EBV latency proteins are better characterized than their other gammaherpesvirus counterparts. Epstein Barr Nuclear Antigens (EBNAs) are associated with latent EBV infections and have no direct KSHV or MHV-68 homologs (see Figure 2). There are six EBNAs: ENBA-1, -2, -3A, -3B, -3C, and -LP (Leader Protein) (Bornkamm & Hammerschmidt, 2001; Kieff & Rickinson, 2001). While the full complement of proteins required for immortalization of cells is not completely understood, all but EBNA-3B and -LP are thought to be required for immortalization of infected cells (Amon & Farrell, 2005; Bornkamm & Hammerschmidt, 2001). Latency-Associated Membrane Proteins (LMPs) are present only in EBV and consist of LMP-1, -2A, and -2B (see Figure 2). LMP-1 is expressed in a variety of EBV-associated cancers including PTLD, Hodgkin’s Disease, and nasopharyngeal carcinoma (Geiser et al., 2011).

Gammaherpesvirus immunology

Cell types acutely infected

The route of MHV-68 transmission is unclear, although it is thought to spread in the wild via the respiratory route, saliva, or in other secreted fluids. Acute infections occur in the lungs causing bronchiolitis and infection of alveolar epithelial cells (Nash et al., 2001; Sunil-Chandra et al., 1992a). Viral spread occurs from the lungs to the lymph node and extends to dendritic cells, macrophages, and B-lymphocytes (the eventual latency reservoir) (Barton et al., 2011; Nash et al., 2001; Sunil-Chandra et al., 1992a; Usherwood et al., 1996b; Weck et al., 1996, 1999).

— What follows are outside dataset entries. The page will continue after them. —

(* ===== verification/Checksum.v ===== *)
(** * lwip-2.2.0/src/core/inet_chksum.c: the Internet checksum

    The checksum routines as configured for this port (algorithm 2, IPv4), and
    the proof that each computes the ones'-complement sum of RFC 1071 over its
    bytes, whatever the alignment of the buffer and however a packet is split
    into pbufs. *)
From S2P Require Import Prelude Pbuf PbufChain PbufOps NetShim.

(** inet_chksum.h *)
Definition FOLD_U32T (u : Z) : Z := u32 (Z.shiftr u 16 + Z.land u 0x0000ffff).
Definition SWAP_BYTES_IN_WORD (w : Z) : Z :=
  Z.lor (Z.shiftl (Z.land w 0xff) 8) (Z.shiftr (Z.land w 0xff00) 8).

(** [while (len > 1) { sum += *ps++; len -= 2; }]: the sum, the pointer and the
    length left; [fuel] is the length. *)
Fixpoint chksum_words (fuel : nat) (m : reader) (ps len sum : Z) : Z * Z * Z :=
  match fuel with
  | O => (sum, ps, len)
  | S k =>
      if len >? 1 then chksum_words k m (ps + 2) (len - 2) (u32 (sum + (m ps + 256 * m (ps + 1))))
      else (sum, ps, len)
  end.

Definition lwip_standard_chksum (m : reader) (dataptr len : Z) : Z :=
  let odd := negb (Z.land dataptr 1 =? 0) in
  let '(t1, pb, len) :=
    if odd && (len >? 0) then (m dataptr, dataptr + 1, len - 1) else (0, dataptr, len) in
  let '(sum, ps, len) := chksum_words (Z.to_nat len) m pb len 0 in
  let t0 := if len >? 0 then m ps else 0 in
  let sum := u32 (sum + (t0 + 256 * t1)) in
  let sum := FOLD_U32T sum in
  let sum := FOLD_U32T sum in
  let sum := if odd then SWAP_BYTES_IN_WORD sum else sum in
  u16 sum.

Definition inet_chksum (m : reader) (dataptr len : Z) : Z :=
  u16 (Z.lnot (lwip_standard_chksum m dataptr len)).

Definition lwip_chksum_copy (m : memory) (dst src len : Z) : Z * memory :=
  let m' := mem_write m dst (mem_read m src len) in
  (lwip_standard_chksum (mload m') dst len, m').

(** The loop over a chain shared by the chain checksums: the accumulator and
    whether it is byte-swapped.  [None] for [limit] sums all of each pbuf, as
    inet_chksum_pbuf and the pseudo-header sum do. *)
Fixpoint chain_sum (fuel : nat) (p : Z) (acc : Z) (swapped : bool) (h : pheap) : res (Z * bool) :=
  match fuel with
  | O => NoFuel
  | S k =>
      if p =? NULL then Ret (acc, swapped)
      else
        let* q := pget h p in
        let acc := u32 (acc + lwip_standard_chksum (mload (pmem h)) (payload q) (p_len q)) in
        let acc := FOLD_U32T acc in
        let '(acc, swapped) :=
          if negb (p_len q mod 2 =? 0) then (SWAP_BYTES_IN_WORD acc, negb swapped)
          else (acc, swapped) in
        chain_sum k (next q) acc swapped h
  end.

EBV infections are tightly regulated and typically result in a latent infection of B-lymphocytes, although infection of epithelial cells and other lymphocytes have been reported (Bornkamm & Hammerschmidt, 2001; Kieff & Rickinson, 2001). EBV has been detected in oropharyngeal epithelial cells of patients with acute IM (Shannon-Lowe et al., 2009; Sixbey et al., 1984) or in the tongue epithelium of healthy EBV carriers (Walling et al., 2001). HIV-induced immunodeficiency can also be associated with oral hairy leukoplakia, a non-malignant lesion in the tongue that induces productive replication of EBV (Conant, 1987; Greenspan et al., 1985; Guerreiro-Cacais et al., 2004).

The primary tropism of KSHV is the B-lymphocyte (Ganem, 2010). Acute infections are mostly asymptomatic, but those who develop KS are usually immunosuppressed due to co-infection with HIV (Ganem, 2010; Kliche et al., 1998; Rappocciolo et al., 2008). Evidence exists for KSHV infection of endothelial cells, primarily from the isolation of KSHV DNA from KS spindle cells and in cells lining KS lesions (Ganem, 2010).

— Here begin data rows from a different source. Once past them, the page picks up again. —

(** Decimal digits up to a character that is none. *)
Lemma aton_digits_spec fuel m cp ds e v :
  str_at m cp (ds ++ [e]) -> Forall digit ds -> ~ digit e -> (length ds < fuel)%nat ->
  aton_digits fuel m cp (m cp) 10 v =
    Ret (e, cp + Z.of_nat (length ds), foldl (fun v c => u32 (v * 10 + (c - 48))) v ds).
Proof.
  revert cp ds v. induction fuel as [|fuel IH]; intros cp ds v Hs Hd He Hf; [lia|].
  cbn [aton_digits]. destruct Hd as [|c ds Hc Hd]; destruct Hs as [-> Hs].
  - rewrite (isdigit_no _ He). cbn. by rewrite Z.add_0_r.
  - rewrite (proj2 (isdigit_spec c) Hc). cbn [Z.eqb andb].
    rewrite (IH (cp + 1) ds) by (done || (cbn in Hf; lia)). cbn [length foldl].
    do 3 f_equal. lia.
Qed.

(** The decimal numeral of an octet. *)
Definition dec (n : Z) : list Z :=
  if n <? 10 then [48 + n]
  else if n <? 100 then [48 + n / 10; 48 + n mod 10]
  else [48 + n / 100; 48 + n / 10 mod 10; 48 + n mod 10].

(** Facts that hold for all 256 octets. *)
Lemma for_octets (P : Z -> bool) n : forallb P (seqZ 0 256) = true -> is_byte n -> P n = true.
Proof.
  intros H Hn. rewrite forallb_forall in H. apply H, list_elem_of_In, elem_of_seqZ.
  unfold is_byte in Hn. lia.
Qed.

Definition dec_okb (n : Z) : bool :=
  match ntoa_digits 3 n [] with Ret l => bool_decide (l = dec n) | _ => false end &&
  (foldl (fun v c => u32 (v * 10 + (c - 48))) 0 (dec n) =? n) && forallb lwip_isdigit (dec n) &&
  (length (dec n) <=? 3)%nat && bool_decide (dec n <> []) &&
  (negb (hd 0 (dec n) =? 48) || bool_decide (dec n = [48])).

Lemma dec_facts n : is_byte n ->
  ntoa_digits 3 n [] = Ret (dec n) /\ foldl (fun v c => u32 (v * 10 + (c - 48))) 0 (dec n) = n /\
  Forall digit (dec n) /\ (length (dec n) <= 3)%nat /\ dec n <> [] /\
  (hd 0 (dec n) = 48 -> dec n = [48]).
Proof.
  intros Hn. assert (dec_okb n = true) as H by (apply for_octets; [by vm_compute|done]). unfold dec_okb in H.
  rewrite !andb_true_iff in H. destruct H as (((((H1 & H2) & H3) & H4) & H5) & H6). split_and!.
  - destruct (ntoa_digits 3 n []); try done. f_equal. by apply bool_decide_eq_true in H1.
  - by apply Z.eqb_eq.
  - apply Forall_forall. intros c Hc. apply isdigit_spec. rewrite forallb_forall in H3.
    by apply H3, list_elem_of_In.
  - by apply Nat.leb_le.
  - by apply bool_decide_eq_true in H5.
  - intros E. apply orb_true_iff in H6 as [H6|H6]; [|by apply bool_decide_eq_true in H6].
    by rewrite E in H6.
Qed.

(** One octet, up to a dot or the terminator. *)
Lemma aton_number_dec fuel m cp n e :
  is_byte n -> str_at m cp (dec n ++ [e]) -> e = 46 \/ e = 0 -> (3 < fuel)%nat ->
  lwip_isdigit (m cp) = true /\
  aton_number fuel m cp = Ret (e, cp + Z.of_nat (length (dec n)), n).
Proof.
  intros Hn Hs He Hf. destruct (dec_facts n Hn) as (_ & H2 & H3 & H4 & H5 & H6).
  assert (~ digit e) as Hd by (unfold digit; lia).
  assert (m cp = hd 0 (dec n)) as Ehd by (destruct (dec n); [done|by destruct Hs]).
  assert (digit (m cp)) as Hdc by (rewrite Ehd; destruct H3; [done|done]).
  split; [by apply isdigit_spec|]. unfold aton_number.
  destruct (Z.eqb_spec (m cp) 48) as [E|E].
  - rewrite <- Ehd in H6. rewrite (H6 E) in *. destruct Hs as [_ [Hs _]]. rewrite Hs. cbn [length].
    assert ((e =? 120) || (e =? 88) = false) as -> by (by destruct He as [-> | ->]).
    destruct fuel; [lia|]. cbn [aton_digits].
    rewrite (isdigit_no _ Hd). cbn [Z.eqb andb]. cbn in H2. by rewrite <- H2.
  - rewrite (aton_digits_spec fuel m cp (dec n) e 0) by (done || lia). by rewrite H2.
Qed.


(** Printing: while there is room every character is stored. *)
Lemma ntoa_put_fits cs buflen len out : len + Z.of_nat (length cs) <= buflen ->
  ntoa_put cs buflen len out = Some (out ++ cs, len + Z.of_nat (length cs)).
Proof.
  revert len out. induction cs as [|c cs IH]; intros len out Hl; cbn [ntoa_put length].
  - by rewrite app_nil_r, Z.add_0_r.
  - rewrite Z.geb_leb. destruct (Z.leb_spec buflen len); [cbn in Hl; lia|].
    rewrite IH by (cbn in Hl; lia). rewrite <- app_assoc. cbn [app]. do 2 f_equal. lia.
Qed.

Definition dotted (ns : list Z) : list Z := concat (map (fun n => dec n ++ [46]) ns).

Lemma ntoa_octets_fits ns buflen len out :
  Forall is_byte ns -> len + 4 * Z.of_nat (length ns) <= buflen ->
  ntoa_octets ns buflen len out = Ret (Some (out ++ dotted ns)).
Proof.
  revert len out. induction ns as [|n ns IH]; intros len out Hb Hl; cbn [ntoa_octets].
  - unfold dotted. cbn. by rewrite app_nil_r.
  - inversion Hb as [|? ? Hn Hns]; subst. destruct (dec_facts n Hn) as (-> & _ & _ & L & _).
    cbn [res_bind]. rewrite ntoa_put_fits by (rewrite length_app; cbn in *; lia).
    rewrite IH by (done || (rewrite length_app; cbn in *; lia)).
    unfold dotted. cbn [map concat]. by rewrite <- app_assoc.
Qed.

(** Parsing: one octet and the dot after it. *)
Lemma aton_parts_dot fuel m cp n rest parts :
  is_byte n -> (length parts < 3)%nat -> (3 < S fuel)%nat -> str_at m cp (dec n ++ 46 :: rest) ->
  aton_parts (S fuel) m cp parts =
    aton_parts fuel m (cp + Z.of_nat (length (dec n)) + 1) (parts ++ [n]) /\
  str_at m (cp + Z.of_nat (length (dec n)) + 1) rest.
Proof.
  intros Hn Hp Hf Hs. change (46 :: rest) with ([46] ++ rest) in Hs. rewrite app_assoc in Hs.
  apply str_at_app in Hs as [Hs1 Hs2]. rewrite length_app in Hs2. cbn [length] in Hs2.
  destruct (aton_number_dec (S fuel) m cp n 46 Hn Hs1 (or_introl eq_refl) Hf) as [E1 E2].
  cbn [aton_parts]. rewrite E1, E2. cbn [negb res_bind Z.eqb Pos.eqb].
  destruct (Nat.leb_spec 3 (length parts)); [lia|]. split; [done|].
  by replace (cp + Z.of_nat (length (dec n)) + 1) with (cp + Z.of_nat (length (dec n) + 1)) by lia.
Qed.

Lemma aton_parts_end fuel m cp n parts :
  is_byte n -> (3 < fuel)%nat -> str_at m cp (dec n ++ [0]) ->
  aton_parts fuel m cp parts = Ret (Some (n, 0, parts)).
Proof.
  intros Hn Hf Hs. destruct (aton_number_dec fuel m cp n 0 Hn Hs (or_intror eq_refl) Hf) as [E1 E2].
  destruct fuel as [|fuel]; [lia|]. cbn [aton_parts]. by rewrite E1, E2.
Qed.

Lemma concoct_bytes a b c d : is_byte a -> is_byte b -> is_byte c -> is_byte d ->
  aton_concoct d [a; b; c] = Ret (Some (d + 256 * c + 65536 * b + 16777216 * a)).
Proof.
  unfold is_byte, aton_concoct. intros Ha Hb Hc Hd.
  rewrite !Z.gtb_ltb, !(proj2 (Z.ltb_ge 255 _)) by lia. cbn [orb].
  rewrite !u32_small by (rewrite Z.shiftl_mul_pow2; lia). rewrite (Z.lor_comm d).
  do 2 f_equal. by apply lor_bytes.
Qed.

Immunologic control of acute infection

Control of acute gammaherpesvirus infection relies largely on T-lymphocyte immunity (see Table 1 for overview of gammaherpesvirus mechanisms of immune control). Following primary infection, MHV-68 induces a wave of inflammatory responses that induce macrophages by Day 3, a robust CD8⁺T-lymphocyte response after 1 week, and Type I interferon (IFNα/β) signaling (Nash et al., 2001; Sunil-Chandra et al., 1992a; Weck et al., 1997). The CD8⁺ T-lymphocyte response is critical for control of acute virus infection; depletion prior to infection is lethal for the infected animal (Ehtisham et al., 1993). CD4⁺ cells are required for maintenance of long-term CD8⁺ T-lymphocyte immune surveillance (Cardin et al., 1996), but they do not exert cytotoxic activity to resolve acute infection (Cardin et al., 1996; Ehtisham et al., 1993). Dendritic cells are also thought to play a role in the immunologic response since MHV-68 infection blocks their maturation. This suggests a role for MHV-68 in subversion of host adaptive immune surveillance (Flano et al., 2005; Hochreiter et al., 2007). Finally, the production of antibody takes ≈2 weeks for high titers to develop, and plays a role in long-term control of MHV-68 infection. However, control of acute infection does not rely on a robust antibody response (Simas & Efstathiou, 1998; Simas et al., 1999; Weck et al., 1997).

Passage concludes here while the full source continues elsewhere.